Author: Martina Dove

ISBN No: 9780367859565

Review date: 23/04/2024

No of pages: 172

Publisher: Routledge

Publisher URL:
https://www.routledge.com/The-Psychology-of-Fraud-Persuasion-and-Scam-Techniques-Understanding-What/Dove/p/book/9780367859565

Year of publication: 07/12/2020

Brief:

price

£19.99, paperback

Nigerian or advance fee frauds. Identity and synthetic fraud. Romance scams. Phishing and other social engineering attacks. Psychic or clairvoyant scams and cold readings. Miracle cures Charity scams and crowdfunding campaigns. Lotteries, prize draws, sweepstakes and giveaways. Investment or business opportunities and job scams. Sextortion and extortion scams. Food fraud, even; for UK readers, that is the horse meat scandal. The author says that she ‘cannot cover every possible scam’, but she has made a good try.

Shopping online, selling and buying through classified adverts, banking; all these activities that are likely to be exploited by scammers. Where there is money to be made, there is fraud, and fraudsters will stop at nothing to make money. That is the message in this short but punchy book. The author begins with her experience of being defrauded when buying a mobile phone, on ebay. Even though she (eventually) got a refund, purchased a phone and moved on, she would periodically have flashbacks of the incident ‘and it made me question motivations of anyone I did not know’. As that suggests, the cost of fraud is not only financial – though it can be a pension or entire life savings; but emotional – the victim’s feeling of shame, anger and disappointment; of trust violated.

“My fraud was not even that sophisticated. Many people go through frauds that are socially engineered to enhance compliance, in which a scammer may pretend to be a friend over a course of many months, building trust and creating plausible scenarios. Or they may engineer highly effective and believable phishing emails. And all the time they are getting better at creating scams that target what makes us human: social norms, personality characteristics, behaviours and circumstances.”
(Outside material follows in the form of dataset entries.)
(** The number of hit blocks before the window, and the list a new request
    starts with: null blocks for them, then the remaining hits. *)
Definition skipped_hits (m : Manager) (t : Z) : nat :=
  Z.to_nat (get_num_skipped_tokens m t / m_block_size m).
Definition entered (m : Manager) (nb : loc) (hits : list loc) (t : Z) : list loc :=
  replicate (skipped_hits m t) nb ++ drop (skipped_hits m t) hits.

(** The number of blocks allocated for external tokens. *)
Definition external_blocks (m : Manager) (nb : loc) (hits : list loc) (local ext : Z) : Z :=
  let t := local + ext in
  let sk := get_num_skipped_tokens m t in
  if 0 <? (if 0 <? sk / m_block_size m then Z.min (t - sk) ext else ext)
  then cdiv t (m_block_size m) - len (entered m nb hits t) else 0.

Definition hits_pre (s : mstate) (hits : list loc) : Prop :=
  if m_enable_caching (ms_mgr s) then hits_ok (ms_pool s) hits else hits = [].

Lemma hits_pre_ok s hits : hits_pre s hits → hits_ok (ms_pool s) hits.
Proof.
  unfold hits_pre. destruct (m_enable_caching _); [done|]. intros ->.
  split; [set_solver|constructor|set_solver].
Qed.
(* ===== verification/Coordinator.v ===== *)
(** * Coordinating the groups

    [vllm/v1/core/kv_cache_coordinator.py]: one pool, one manager per KV-cache
    group, and the search for a cache hit that suits all groups.  The three
    subclasses differ in that search and in [cache_blocks]; the constructor
    [c_kind] says which one an object is. *)
From S2P Require Import Prelude FreeQueue Request BlockHash BlockPool KVSpec CacheHit SingleType.

(** [SpecGroup]: the groups that share a specification. *)
Record SpecGroup := mkSG { sg_spec : KVCacheSpec; sg_group_ids : list nat; sg_use_eagle : bool }.

Inductive coordinator_kind :=
  | NoPrefixCache
  | Unitary (dcp_world_size pcp_world_size : Z)
  | Hybrid (attention_groups : list SpecGroup).

Record Coordinator := mkCoord {
  c_kind : coordinator_kind;
  c_config : KVCacheConfig;
  c_enable_caching : bool;
  c_scheduler_block_size : Z;
  c_hash_block_size : Z;
  c_eagle_group_ids : list nat;
  c_retention_interval : option Z;
  c_pool : BlockPool;
  c_managers : list Manager;            (* single_type_managers *)
}.

Definition set_pool_mgrs (p : BlockPool) (ms : list Manager) (c : Coordinator) : Coordinator :=
  mkCoord (c_kind c) (c_config c) (c_enable_caching c) (c_scheduler_block_size c)
    (c_hash_block_size c) (c_eagle_group_ids c) (c_retention_interval c) p ms.

(** A method of the [i]-th manager. *)
Definition on_mgr {A} (i : nat) (op : M mstate A) : M Coordinator A := λ c,
  match c_managers c !! i with
  | None => (Raise IndexError, c)
  | Some m =>
      let '(r, s) := op (mkMS (c_pool c) m) in
      (r, set_pool_mgrs (ms_pool s) (<[i := ms_mgr s]> (c_managers c)) c)
  end.

Definition on_cpool {A} (op : M BlockPool A) : M Coordinator A :=
  zoom c_pool (λ p c, set_pool_mgrs p (c_managers c) c) op.
Definition get_block_ids (k : KVCacheManager) (rid : string) : option (list (list Z)) :=
  kb_get_block_ids (pool_heap (c_pool (km_coord k))) (get_blocks k rid) false.

Definition cache_blocks (request : Request) (num_computed_tokens : Z) : M KVCacheManager Request :=
  k ← get;
  if km_enable_caching k then on_coord (Coord.cache_blocks request num_computed_tokens) else mret request.

Definition take_new_block_ids : M KVCacheManager (list Z) :=
  k ← get;
  ids ← on_coord (mapM_ (λ i, on_mgr i SingleType.take_new_block_ids) (Coord.seq_mgrs (km_coord k)));
  mret (concat ids).

Definition new_step_starts : M KVCacheManager () := on_coord Coord.new_step_starts.

End KVManager.

(** ** Invariant

    [kv_inv k fr]: the system's invariant with free queue [fr], and what the
    constructor establishes. *)
Record kv_inv (k : KVCacheManager) (fr : list loc) : Prop := {
  ki_sys : sys_inv (km_coord k) fr;
  ki_ok : coord_ok (km_coord k);
  ki_caching : km_enable_caching k = enable_caching (c_pool (km_coord k));
  ki_groups : KVManager.num_kv_cache_groups k = Coord.num_managers (km_coord k);
}.

(** A request as the scheduler keeps it: one hash per full hash block. *)
Record request_ok (r : Request) (hbs : Z) : Prop := {
  rk_hashes : len (block_hashes r) = num_tokens r / hbs;
  rk_sorted : mm_sorted (mm_features r);
  rk_memo : memo_ok r;
}.

Lemma kv_inv_coord k c fr fr' :
  kv_inv k fr → same_coord (km_coord k) c → sys_inv c fr' → kv_inv (km_set_coord c k) fr'.
Proof.
  intros [H1 H2 H3 H4] Hs Hc. split; simpl; [done|by eapply same_coord_ok| |].
  - destruct Hs as (_&_&_&_&_&_&_&Hf&_). by rewrite (pf_caching _ _ Hf).
  - unfold KVManager.num_kv_cache_groups in *. simpl. pose proof (same_coord_length _ _ Hs).
    destruct Hs as (_&->&_). rewrite H4. unfold Coord.num_managers. lia.
Qed.

(** The number of tokens that [Coord.cache_blocks] caches of [n] in a manager. *)
Definition tokens_cached (c : Coordinator) (n : Z) (m : Manager) : Z :=
  match c_kind c with
  | Hybrid _ => Coord.hybrid_tokens_to_cache (c_scheduler_block_size c) n m
  | _ => n
  end.

Lemma tokens_cached_le c n m : 0 < c_scheduler_block_size c → tokens_cached c n m ≤ n.
Proof.
  intros Hs. unfold tokens_cached, Coord.hybrid_tokens_to_cache. destruct (c_kind c); [lia..|].
  pose proof (Z.mul_div_le n _ Hs). destruct (_ && _); lia.
Qed.

(** Hashes and blocks reach the tokens to cache. *)
Lemma cacheable_all c fr r n i m :
  sys_inv c fr → coord_ok c → enable_caching (c_pool c) = true → request_ok r (hash_block_size (c_pool c)) →
  n ≤ num_tokens r → c_managers c !! i = Some m → n / m_block_size m ≤ len (blocks_of m (request_id r)) →
  cacheable (mkMS (c_pool c) m) r (tokens_cached c n m).
Proof.
  intros Hs Ho Hca [R1 R2 R3] Hn Hi Hlen.
  destruct (si_mgr _ _ Hs i m Hi) as [Hm _]. pose proof (mi_bs _ _ _ Hm) as Hbs. pose proof (ok_hbs _ Ho) as Hhbs.
  pose proof (tokens_cached_le c n m (ok_sbs _ Ho)) as Hle.
  assert (tokens_cached c n m / m_block_size m ≤ n / m_block_size m) by (apply Z.div_le_mono; lia).
  pose proof (ok_mod _ Ho i m Hca Hi) as Hmod.
  split; simpl; try done; [by eapply ok_group|by eapply ok_sched|lia|].
  rewrite group_hashes_length by done. rewrite R1, Z.div_div; [|lia|].
  - apply Z.mod_divide in Hmod as [q Hq]; [|lia]. rewrite Hq, Z.div_mul, (Z.mul_comm _ q), <- Hq by lia.
    etrans; [done|]. apply Z.div_le_mono; lia.
  - apply Z.mod_divide in Hmod as [q Hq]; [|lia]. rewrite Hq, Z.div_mul by lia. nia.
Qed.

(** *** [grow_slots] *)

(** What growing makes of a manager: the request gets [fresh] blocks up to [n]
    tokens; [cached] is the number of tokens to cache, when there is caching. *)
Definition grown (c : Coordinator) (rid : string) (n : Z) (cached : option Z) (fresh : list loc)
    (m m' : Manager) : Prop :=
  len fresh = missing_blocks m rid n ∧
  (∀ r, blocks_of m' r = if decide (r = rid) then blocks_of m rid ++ fresh else blocks_of m r) ∧
  ∀ r, num_cached m' r =
    if decide (r = rid)
    then match cached with
         | Some t => Z.max (num_cached m rid) (tokens_cached c t m / m_block_size m)
         | None => num_cached m rid
         end
    else num_cached m r.

(** All managers have grown: [new] are the new blocks of each, and they come
    from the head of the free queue. *)
Record all_grown (k : KVCacheManager) (fr : list loc) (rid : string) (n : Z) (cached : option Z)
    (new : list (list loc)) (k' : KVCacheManager) (fr' : list loc) : Prop := {
  ag_coord : same_coord (km_coord k) (km_coord k');
  ag_inv : kv_inv k' fr';
  ag_free : fr = concat new ++ fr';
  ag_count : len (concat new) = all_missing (c_managers (km_coord k)) rid n;
  ag_length : length new = Coord.num_managers (km_coord k);
  ag_mgr i m m' : c_managers (km_coord k) !! i = Some m → c_managers (km_coord k') !! i = Some m' →
    ∃ f, new !! i = Some f ∧ grown (km_coord k) rid n cached f m m';
}.

Lemma missing_total m rid n f :
  0 < m_block_size m → len f = missing_blocks m rid n → n / m_block_size m ≤ len (blocks_of m rid ++ f).
Proof.
  intros Hbs Hf. rewrite length_app. unfold missing_blocks in Hf. pose proof (div_le_cdiv n _ Hbs). lia.
Qed.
That’s the cue for the author to take us through types of frauds and scams; and how the fraudsters deceive us; prey on our cognitive biases; and how we communicate and make decisions. We’re also taken through our illusions, such as that good things happen to good people, and bad to bad, justice or karma in a word; but it does not necessarily happen. Fraud victims do not ‘deserve it’; they do not fall victim because they are silly or greedy; the reality is only about vulnerability; intelligence is not enough to inoculate yourself from frauds. “The more scams you are exposed to, the more likely it is that one will resonate with you and work.”

The Psychology of Fraud takes us through persuasion and scamming techniques; and, the ‘human factors’. That sets us up for a happy or at least hopeful ending – learning how to spot scams. For remember: “In reality, fraud can happen to anyone.”

If you are in the field of info-security, you may want to pull out chapter seven, on ‘human factors’. For example, we are told: “Many organisations believe that as long as they have good security protocols in place, this is enough to ward off cyberattacks. Many do nothing to address human factors that can greatly compromise the security of the whole organisation. Security protocols are often ineffective when it comes to protection from cyberattacks, mostly due to the fact that people either ignore the advice or put themselves at a greater risk by engaging in behaviours that lead to cybercrime.”

While it only may take one individual to click on a phishing email or fall for a convincing social engineering email or telephone call, and ‘the abundance and complexity of security advice is causing security fatigue, leading to avoidance’, so the author suggests; at least thanks to this book we can have an awareness. Ignoring security warnings can raise your vulnerability; also of note for the security manager reader, ‘what we share on social media can be of particular concern, as birthdays, friends-lists and photographs can be used by scammers’.